Population (2010 Census)
- • Total: 24,969
- • Density: 5.501/km^{2} (14.25/sq mi)
- • Urban: 0%
- • Rural: 100%

Administrative structure
- • Administrative divisions: 13 Selsoviets, 3 Somons
- • Inhabited localities: 29 rural localities

Municipal structure
- • Municipally incorporated as: Mukhorshibirsky Municipal District
- • Municipal divisions: 0 urban settlements, 16 rural settlements
- Time zone: UTC+8 (MSK+5 )
- OKTMO ID: 81636000
- Website: http://мухоршибирский-район.рф

= Mukhorshibirsky District =

Mukhorshibirsky District (Мухоршиби́рский райо́н; Мухар Шэбэрэй аймаг, Mukhar Sheberei aimag) is an administrative and municipal district (raion), one of the twenty-one in the Republic of Buryatia, Russia.
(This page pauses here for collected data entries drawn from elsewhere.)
(** X5: overlap-add is exact.  When the cleaned blocks are the parts of one
    signal [r], [dehummer] returns [r], at the truncated first and last
    blocks as well. *)
Theorem dehummer_overlap_add (sig r : list R) (fs enf : R) (hmax blklen : Z) :
  enf <> 0 -> (2 <= blklen)%Z -> (blklen mod 2 = 0)%Z ->
  Z.min hmax (py_int (0.5 * fs / enf)) <> 0%Z ->
  length r = length sig ->
  blocks_clean_to sig r fs enf (Z.min hmax (py_int (0.5 * fs / enf))) blklen ->
  exists st, dehummer sig fs enf hmax blklen = Return st /\ result st = r.
Proof.
  intros Henf Hb Heven Hhm Hr Hclean.
  set (hmax' := Z.min hmax (py_int (0.5 * fs / enf))) in *.
  set (tmax := length sig) in *.
  destruct (block_bounds_ok (Z.of_nat tmax) blklen) as (centres & Hc & Hlen & _);
    try assumption; [lia|].
  assert (Hh : blklen = (2 * (blklen / 2))%Z)
    by (rewrite (Z.div_mod blklen 2) at 1 by lia; lia).
  set (h := Z.to_nat (blklen / 2)).
  assert (Hhz : (blklen / 2)%Z = Z.of_nat h) by (unfold h; lia).
  assert (Hhpos : (0 < h)%nat) by lia.
  assert (Hbl : blklen = Z.of_nat (h + h)) by lia.
  set (window := half_window blklen h ++ rev (half_window blklen h)).
  assert (Hw : length window = (h + h)%nat).
  { unfold window. rewrite length_app, length_rev.
    unfold half_window. rewrite length_map, length_seq. reflexivity. }
  assert (Hsum : forall i, (i < h)%nat ->
                   nth i window 0 + nth (h + i) window 0 = 1).
  { intros i Hi. apply (half_window_halves blklen i Hb Heven). exact Hi. }
  set (L := Z.to_nat (freq_len (Z.of_nat tmax) blklen)).
  pose proof Hc as Hc'. unfold block_centres in Hc'.
  rewrite py_range_pos in Hc' by lia. injection Hc' as Hcs.
  rewrite Hhz in Hcs.
  set (K := Z.to_nat ((Z.of_nat tmax + Z.of_nat h - 0 + Z.of_nat h - 1) / Z.of_nat h))
    in *.
  assert (HK : Z.of_nat K =
               ((Z.of_nat tmax + Z.of_nat h - 0 + Z.of_nat h - 1) / Z.of_nat h)%Z).
  { unfold K. rewrite Z2Nat.id; [reflexivity|]. apply Z.div_pos; lia. }
  assert (HK1 : (K * h <= tmax + h + h - 1)%nat).
  { pose proof (Z.mul_div_le (Z.of_nat tmax + Z.of_nat h - 0 + Z.of_nat h - 1)
                  (Z.of_nat h) ltac:(lia)) as Hle.
    rewrite <- HK in Hle. nia. }
  assert (HK2 : (tmax + h <= K * h)%nat).
  { pose proof (Z.mul_succ_div_gt (Z.of_nat tmax + Z.of_nat h - 0 + Z.of_nat h - 1)
                  (Z.of_nat h) ltac:(lia)) as Hgt.
    rewrite <- HK in Hgt. nia. }
  assert (HlenK : length centres = K) by (rewrite <- Hcs, length_map, length_seq; reflexivity).
  destruct (for_each_progress
              (process_block sig window fs enf hmax' blklen)
              (overlap_inv r window h L) centres
              (mkDehum (zeros (length sig)) (zeros L) 0 []) 0%nat)
    as (st & Hrun & Hinv).
  - unfold overlap_inv. cbn [result freq kf].
    split; [rewrite Hr; apply repeat_length|]. split; [reflexivity|].
    split; [apply repeat_length|].
    intros t Ht. unfold overlap_weight. cbn [Nat.eqb].
    unfold zeros. rewrite nth_repeat_lt by lia. ring.
  - cbn [plus]. intros k tmid s1 Hn Hi.
    assert (Hk : (k < K)%nat).
    { rewrite <- HlenK. apply nth_error_Some. rewrite Hn. discriminate. }
    assert (Htmid : tmid = (0 + Z.of_nat k * Z.of_nat h)%Z).
    { rewrite <- Hcs in Hn. rewrite nth_error_map in Hn.
      rewrite (nth_error_nth' _ 0%nat) in Hn by (rewrite length_seq; exact Hk).
      rewrite seq_nth in Hn by exact Hk. cbn [option_map plus] in Hn.
      injection Hn as <-. reflexivity. }
    subst tmid. rewrite Hbl.
    apply process_block_overlap; try assumption.
    + nia.
    + unfold L. lia.
    + specialize (Hclean centres (0 + Z.of_nat k * Z.of_nat h)%Z Hc
                    (nth_error_In _ _ Hn)).
      fold tmax in Hclean. rewrite Hbl in Hclean.
      rewrite block_bounds_at in Hclean by exact Hhpos. cbv zeta in Hclean.
      exact Hclean.
  - exists st. split.
    + unfold dehummer.
      destruct (Req_dec_T enf 0) as [?|_]; [contradiction|].
      rewrite (make_window_even blklen Hb Heven). cbn [bind]. fold hmax'.
      destruct (Z.eqb_spec hmax' 0) as [?|_]; [contradiction|].
      destruct (Z.eqb_spec blklen 0) as [?|_]; [lia|].
      fold tmax.
      destruct (Z.ltb_spec (freq_len (Z.of_nat tmax) blklen) 0) as [?|_]; [lia|].
      rewrite Hc. cbn [bind]. exact Hrun.
    + destruct Hinv as (Hres & _ & _ & Hnth). cbn [plus] in Hnth.
      apply nth_ext with (d := 0) (d' := 0); [exact Hres|].
      intros t Ht. rewrite Hres in Ht. rewrite Hnth by exact Ht.
      rewrite HlenK.
      rewrite (overlap_weight_done window h tmax K t) by lia. ring.
Qed.

End OverlapAdd.

(** ** The least-squares fit *)

Section LeastSquares.

Import Np Linalg Dehumming Terms Notions.
Open Scope R_scope.

Lemma sum_map_ext (f g : nat -> R) (l : list nat) :
  (forall i, In i l -> f i = g i) -> sum (map f l) = sum (map g l).
Proof.
  induction l as [|x l IH]; intros H; [reflexivity|].
  cbn [map sum]. rewrite (H x) by (left; reflexivity).
  rewrite IH; [reflexivity|]. intros i Hi. apply H. right. exact Hi.
Qed.

Lemma sum_map_plus (f g : nat -> R) (l : list nat) :
  sum (map (fun i => f i + g i) l) = sum (map f l) + sum (map g l).
Proof.
  induction l as [|x l IH]; cbn [map sum]; [lra|]. rewrite IH. lra.
Qed.
(** [SYS_WATCHDOG_REFRESH()] *)
Definition SYS_WATCHDOG_REFRESH (H : hw_h) : machine -> machine :=
  do_hw (write32 WATCHDOG_CTRL (WATCHDOG_REFRESH H)).

Section Functions.

Variable H : hw_h.
Variable L : linker.

(** ** _Sys_PowerModes_CalculateCRC *)

(** [for (i = 0; i < 7; i++) { Sys_CRC_Add(crc, *cptr, 32); cptr += 1; }]
    with [n] passes left and [cptr] at address [a]. *)
Fixpoint CalculateCRC_loop (n : nat) (a : Z) (m : machine) : machine :=
  match n with
  | O => m
  | S n' =>
      CalculateCRC_loop n' (a + 4)
        (do_hw (crc_add (Z.shiftr 32 3) (load m a)) m)
  end.

Definition _Sys_PowerModes_CalculateCRC (m : machine) : Z * machine :=
  let m := do_hw (write32 CRC_CFG
                    (Z.lor (Z.lor (CRC_32 H) (CRC_BIG_ENDIAN H))
                           (CRC_BIT_ORDER_STANDARD H))) m in
  let m := do_hw (write32 CRC_VALUE (CRC_32_INIT_VALUE H)) m in
  let m := CalculateCRC_loop 7 (Wakeup_addr L) m in
  on_hw read_crc_final m.

(** ** _Sys_PowerModes_Sleep_MemoryRetention

    [p] is the pointer [p_sleep_mode_cfg], [cfg] the structure behind
    it. *)
Definition _Sys_PowerModes_Sleep_MemoryRetention (p : Z)
    (cfg : sleep_mode_cfg) (m : machine) : machine :=
  let r := vddret_ctrl cfg in
  let m := do_hw
    (write32 ACS_VDDRET_CTRL
       (Z.lor (Z.lor (Z.lor (Z.lor (Z.lor
          (Z.shiftl (vddm_ret_trim r) (ACS_VDDRET_CTRL_VDDMRET_VTRIM_Pos H))
          (VDDMRET_ENABLE H))
          (Z.shiftl (vddacs_ret_trim r) (ACS_VDDRET_CTRL_VDDACS_VTRIM_Pos H)))
          (Z.shiftl (vddt_ret r) (ACS_VDDRET_CTRL_VDDTRET_ENABLE_Pos H)))
          (Z.shiftl (vddc_ret_trim r) (ACS_VDDRET_CTRL_VDDCRET_VTRIM_Pos H)))
          (VDDCRET_DISABLE H))) m in
  let m := store (app_ptr L + 4 * 0) (stack L) m in
  let m := store (app_ptr L + 4 * 1) (regs (hw m) SCB_VTOR) m in
  let m := store (app_ptr L + 4 * 2) (WakeupFromRAM L) m in
  let m := store (app_ptr L + 4 * 3) 0x0 m in
  let m := store (app_ptr L + 4 * 4) 0x0 m in
  let m := store (app_ptr L + 4 * 5) 0x0 m in
  let m := store (app_ptr L + 4 * 6) 0x0 m in
  let (crc, m) := _Sys_PowerModes_CalculateCRC m in
  let m := store (app_ptr L + 4 * 7) crc m in
  let m := do_hw (write32 SYSCTRL_WAKEUP_ADDR (Wakeup_addr L)) m in
  let m := do_hw (v <- read32 SYSCTRL_MEM_ACCESS_CFG ;;
                  write32 ACS_BOOT_GP_DATA v) m in
  let m := do_hw (write32 ACS_GP_DATA p) m in
  let m := do_hw (write32 ACS_PWR_MODES_CTRL (PWR_SLEEP_MODE H)) m in
  emit WFI m.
It is located in the center of the republic. The area of the district is 4539 km2. Its administrative center is the rural locality (a selo) of Mukhorshibir. As of the 2010 Census, the total population of the district was 24,969, with the population of Mukhorshibir accounting for 20.9% of that number.

==History==
The district was established on September 26, 1927 from the territory of Verkhneudinsky Uyezd.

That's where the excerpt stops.